If there is one conversation that has caught like wild-fire in the past  18 months, it has to be capture for SharePoint. Case in point, an article recently authored by EMC and available on ECM Connections is the #1 downloaded article. You can check it out here – Getting Paper Into SharePoint: Five Key Things To Consider

ECM Connections Top 10 Articles

In many ways Microsoft SharePoint 2010 has brought ECM to the masses in a simple and easy-to-deploy way, but let’s not jump to conclusions and think SharePoint has everything you need.  SharePoint 2010 provides a foundation for ECM, but it is missing quite a few ECM puzzle pieces – archiving and library services, business process management, transactional content management, scanning and capture, and physical records management. Some or all these may be important to an organization looking to use SharePoint. One could also debate whether or not all the capabilities needed to support document management, records management, human centric workflow, and other key ECM functions are there. We can debate those other areas another time.

Without debating the feature/functions of SharePoint 2010 – what it can and can’t do – scanning and capture is something Microsoft does not provide today. That is why Microsoft looks to partners like EMC to fill that gap. Capture is important even today because it is needed any time you want to take paper, turn it into digital content, and store in SharePoint or really any repository. Which brings me back to my earlier point about capture for SharePoint being such a hot discussion topic these days both within the IT and business circles.

Not all capture products are created equal

Yes, there are lots of scanning and capture products available, and several of them do work with SharePoint. But depending on your requirements and needs, some will  not get you the return on investment that you should be looking to achieve.  Understanding what your key objectives are will dictate the type of solution you should be looking for. Are you simply trying to take a few hundred pages a day, scan and index them into SharePoint or is the use case more about processing large volumes of paper (several thousand pages per day) that are associated with critical line of business processes? In the cases where you are dealing with large volumes of paper, a lot of varying document types, and data that needs to extracted from paper, it is best to find a solution that can address your requirements in an automated fashion.
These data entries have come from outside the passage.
Definition validate_authentication (r : GrantRecord)
    : result (option GrantAuthentication) GrantError :=
  match r_authenticated_at r with
  | Some authenticated_at =>
      Ok (Some {| ga_assurance_authenticated_at := None;
                  ga_assurance_policy_revision := None;
                  ga_assurance_methods := [];
                  ga_authenticated_at := authenticated_at;
                  ga_acr := r_acr r;
                  ga_amr := omap AuthenticationMethod.parse (r_amr r) |})
  | None =>
      match r_acr r, r_amr r with
      | None, [] => Ok None
      | _, _ => Err IncoherentAuthentication
      end
  end.

(** [GrantRecord::validate]. *)
Definition validate (r : GrantRecord) (tenant : string) : result (Grant Task) GrantError :=
  let? revocation_reason := validate_revocation r in
  if is_some_and (fun expiry => expiry <=? r_created_at r) (r_expires_at r)
  then Err ExpiryPrecedesCreation else
  let? authentication := validate_authentication r in
  let? scopes := validate_scopes (r_scopes r) in
  let? resources := validate_resources (r_resources r) in
  let? _ := ok_or (as_object (r_claims r)) ClaimsShape in
  let? _ := validate_claims_locales (r_claims_locales r) in
  let? details := ok_or (as_array (r_authorization_details r)) AuthorizationDetailsShape in
  let? actors := ok_or (as_array (r_actor_chain r)) ActorChainShape in
  Ok {| g_tenant := tenant; g_id := r_id r; g_client := r_client r;
        g_user := r_user r; g_subject := r_subject r; g_scopes := scopes;
        g_claims := r_claims r; g_claims_locales := r_claims_locales r;
        g_authorization_details := details; g_resources := resources;
        g_actor_chain := actors; g_parent := r_parent r;
        g_parent_derivation := None; g_task := None; g_session := r_session r;
        g_authentication := authentication; g_created_at := r_created_at r;
        g_updated_at := r_updated_at r; g_authority_revision := 0;
        g_expires_at := r_expires_at r; g_revoked_at := r_revoked_at r;
        g_revocation_reason := revocation_reason; g_claimed_at := r_claimed_at r |}.
End Validate.

(** ** Theorems *)

Lemma claim_Ok {Task} (g : Grant Task) now c :
  Grant.claim g now = Ok c <->
  (Grant.status g now = Pending \/ Grant.status g now = Active) /\
  c = {| cg_tenant := g_tenant g; cg_grant := g_id g; cg_client := g_client g;
         cg_subject := g_subject g |}.
Proof.
  unfold Grant.claim. destruct (Grant.status g now); cbn; split;
    try (intros; naive_solver); intros [[|] _]; discriminate.
Qed.

Lemma status_pending_or_active {Task} (g : Grant Task) now :
  (Grant.status g now = Pending \/ Grant.status g now = Active) <->
  g_revoked_at g = None /\ forall e, g_expires_at g = Some e -> now < e.
Proof.
  unfold Grant.status. destruct (g_revoked_at g) as [r|]; [naive_solver|].
  destruct (g_expires_at g) as [e|]; cbn.
  - destruct (Z.leb_spec e now).
    + split; [naive_solver|]. intros [_ He]. specialize (He e eq_refl). lia.
    + destruct (g_claimed_at g); naive_solver lia.
  - destruct (g_claimed_at g); naive_solver.
Qed.

(** The stamps a grant can acquire: nothing clears one, and the expiry does not
    move. *)
Definition stamps_grow {Task} (g g' : Grant Task) : Prop :=
  g_expires_at g' = g_expires_at g /\
  (forall t, g_claimed_at g = Some t -> g_claimed_at g' = Some t) /\
  (forall t, g_revoked_at g = Some t -> g_revoked_at g' = Some t).

(** The status is a function of the stamps and the clock, and it moves only along
    the lifecycle's arrows (or along two of them): as long as stamps are only ever
    set and the clock only moves forward, every later status is the same or a
    permitted successor, a revoked grant stays revoked, and a grant that can no
    longer issue never issues again. *)
Theorem grant_lifecycle {Task} (g g' : Grant Task) now now' :
  stamps_grow g g' -> now <= now' ->
  (Grant.status g' now' = Grant.status g now \/
   GrantStatus.may_become (Grant.status g now) (Grant.status g' now') = true) /\
  (Grant.status g now = Revoked -> Grant.status g' now' = Revoked) /\
  (GrantStatus.may_issue (Grant.status g now) = false ->
   forall c, Grant.claim g' now' <> Ok c).
Proof.
  intros (He & Hc & Hr) Hnow.
  assert (Hlife : Grant.status g' now' = Grant.status g now \/
    GrantStatus.may_become (Grant.status g now) (Grant.status g' now') = true).
  { unfold Grant.status. rewrite He.
    destruct (g_revoked_at g) as [t|]; [rewrite (Hr t eq_refl); by left|].
    destruct (g_expires_at g) as [e|]; cbn;
    [destruct (Z.leb_spec e now), (Z.leb_spec e now'); try lia|];
    destruct (g_revoked_at g'); cbn; auto;
    (destruct (g_claimed_at g) as [t|]; [rewrite ?(Hc t eq_refl)|]); cbn; auto;
    destruct (g_claimed_at g'); cbn; auto. }
  split; [done|]. split.
  - intros Hrev. rewrite Hrev in Hlife. destruct Hlife as [|Hb]; [done|].
    by destruct (Grant.status g' now').
  - intros Hni c [Hst _]%claim_Ok.
    destruct Hlife as [Heq|Hb]; [rewrite Heq in Hst|];
      destruct (Grant.status g now); try done;
      destruct Hst as [Hst|Hst]; rewrite Hst in *; done.
Qed.

Lemma grant_lifecycle_witness :
  let g := Grant.new (Task := ()) "g" 1 "t" "c" 10 in
  (stamps_grow g g /\ 10 <= 20) /\
  (Grant.status g 20 = Grant.status g 10 \/
   GrantStatus.may_become (Grant.status g 10) (Grant.status g 20) = true).
Proof.
  split; [unfold stamps_grow; cbn; split; [tauto|lia]|].
  apply (grant_lifecycle (Task := ()) (Grant.new "g" 1 "t" "c" 10) (Grant.new "g" 1 "t" "c" 10) 10 20);
    [unfold stamps_grow; cbn; tauto|lia].
Defined.

(** A row is read with the vocabulary it was written with. *)
Lemma status_parse_as_str s : GrantStatus.parse (GrantStatus.as_str s) = Some s.
Proof. by destruct s. Qed.
Lemma reason_parse_as_str r : RevocationReason.parse (RevocationReason.as_str r) = Some r.
Proof. by destruct r. Qed.

(** *** What a validated row guarantees *)

Lemma scope_token_free s : is_scope_token s = true -> free_of " "%char s.
Proof.
  unfold is_scope_token, free_of, all_bytes. rewrite !forallb_forall.
  intros H b Hb. specialize (H b Hb). unfold in_range in H.
  rewrite negb_true_iff, Z.eqb_neq.
  change (Z.of_N (Ascii.N_of_ascii " "%char)) with 32.
  rewrite !orb_true_iff, !andb_true_iff, !Z.leb_le, Z.eqb_eq in H. lia.
Qed.

Lemma validate_scopes_go_Ok scopes acc out :
  bset_ok acc ->
  validate_scopes_go scopes acc = Ok out ->
  bset_ok out /\
  (forall s, In s out <-> In s scopes \/ In s acc) /\
  Forall (fun s => is_empty s = false /\ is_scope_token s = true) scopes /\
  (length out <= length scopes + length acc)%nat.
Proof.
  revert acc. induction scopes as [|s r IH]; cbn; intros acc Hacc H.
  - injection H as <-. split_and!; [done|naive_solver|constructor|lia].
  - destruct (is_empty s) eqn:Es; [done|]. cbn in H. ok_inv. bool_hyps.
    destruct (IH _ (bset_insert_ok s acc Hacc) H) as (Hok & Hin & Hall & Hlen).
    split_and!; [done| |by constructor|].
    + intros x. rewrite Hin, In_bset_insert. naive_solver.
    + pose proof (bset_insert_length s acc). lia.
Qed.

(** A row's revocation is coherent, its expiry follows its creation, and the
    [scope] claim minted from it names exactly the row's scopes: joined with
    spaces and split again at a resource server, they come back unchanged, so no
    stored scope can turn into two. *)
Theorem validated_grant_scope_claim Url parse frag base Task r t (g : Grant Task) :
  validate Url parse frag base r t = Ok g ->
  (is_Some (g_revoked_at g) <-> is_Some (g_revocation_reason g)) /\
  (forall e, g_expires_at g = Some e -> g_created_at g < e) /\
  Z.of_nat (length (g_scopes g)) <= MAX_SCOPES /\
  (forall s, In s (g_scopes g) <-> In s (r_scopes r)) /\
  (g_scopes g <> [] -> split_on " "%char (join " " (g_scopes g)) = g_scopes g).
Proof.
  unfold validate. intros H. ok_inv. subst g. cbn. split_and!.
  - unfold validate_revocation in E.
    destruct (r_revoked_at r), (r_revocation_reason r); ok_inv; subst; try done;
      split; intros _; eauto.
  - intros e He. rewrite He in Heqb. cbn in Heqb. bool_hyps. lia.
  - unfold validate_scopes in E1. ok_inv. bool_hyps.
    apply validate_scopes_go_Ok in E1 as (_ & _ & _ & Hl); [|constructor].
    cbn in Hl. lia.
  - unfold validate_scopes in E1. ok_inv.
    apply validate_scopes_go_Ok in E1 as (_ & Hin & _); [|constructor].
    intros s. rewrite Hin. cbn. naive_solver.
  - unfold validate_scopes in E1. ok_inv.
    apply validate_scopes_go_Ok in E1 as (_ & Hin & Hall & _); [|constructor].
    intros Hne. apply split_join; [done|]. apply Forall_forall. intros s Hs.
    apply list_elem_of_In, Hin in Hs as [Hs|[]]. rewrite Forall_forall in Hall.
    by apply scope_token_free, Hall, list_elem_of_In.
Qed.

Definition sample_row : GrantRecord :=
  {| r_id := "g1"; r_client := "c1"; r_user := Some "u1"; r_subject := Some "s1";
     r_scopes := ["openid"; "email"; "openid"]; r_claims := VObject [];
     r_claims_locales := ["fr-CH"]; r_authorization_details := VArray [];
     r_resources := ["https://api"]; r_actor_chain := VArray []; r_parent := None;
     r_session := None; r_authenticated_at := Some 5; r_acr := Some "phr";
     r_amr := ["pop"; "unknown"]; r_created_at := 5; r_updated_at := 5;
     r_expires_at := Some 100; r_claimed_at := None; r_revoked_at := Some 7;
     r_revocation_reason := Some "user_revoked" |}.

Definition sample_validated : result (Grant ()) GrantError :=
  validate () (fun _ => Some ()) (fun _ => false) (fun _ => false) sample_row "t".

Lemma validated_grant_scope_claim_witness :
  exists g, sample_validated = Ok g /\
    split_on " "%char (join " " (g_scopes g)) = ["email"; "openid"].
Proof.
  destruct sample_validated as [g|] eqn:E; [|vm_compute in E; discriminate].
  exists g. split; [done|].
  rewrite (proj2 (proj2 (proj2 (proj2
    (validated_grant_scope_claim () _ _ _ () sample_row "t" g E)))));
    vm_compute in E; injection E as <-; [reflexivity|discriminate].
Defined.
There is no point in going back to the early days of capture, where the only way to tackle the problem was simply relying on employees to sort documents before scanning, and manually keying all the data.  Granted there are use cases where not using automated document classification or data recognition makes sense. But in other cases applying that approach will prevent you from achieving the maximum ROI possible.

While the topic of capturing documents and storing them in SharePoint is a hot topic today, we should expect the conversation to continue on for several years. Why? The simple answer is because paper will almost certainly continue to pose a serious challenge for every organization. How I store, manage, process, and access paper needs to be addressed.  Plain and simple. Therefore, the business value of leveraging “intelligent” enterprise capture with SharePoint is certainly measurable, it’s just a matter of taking the next step.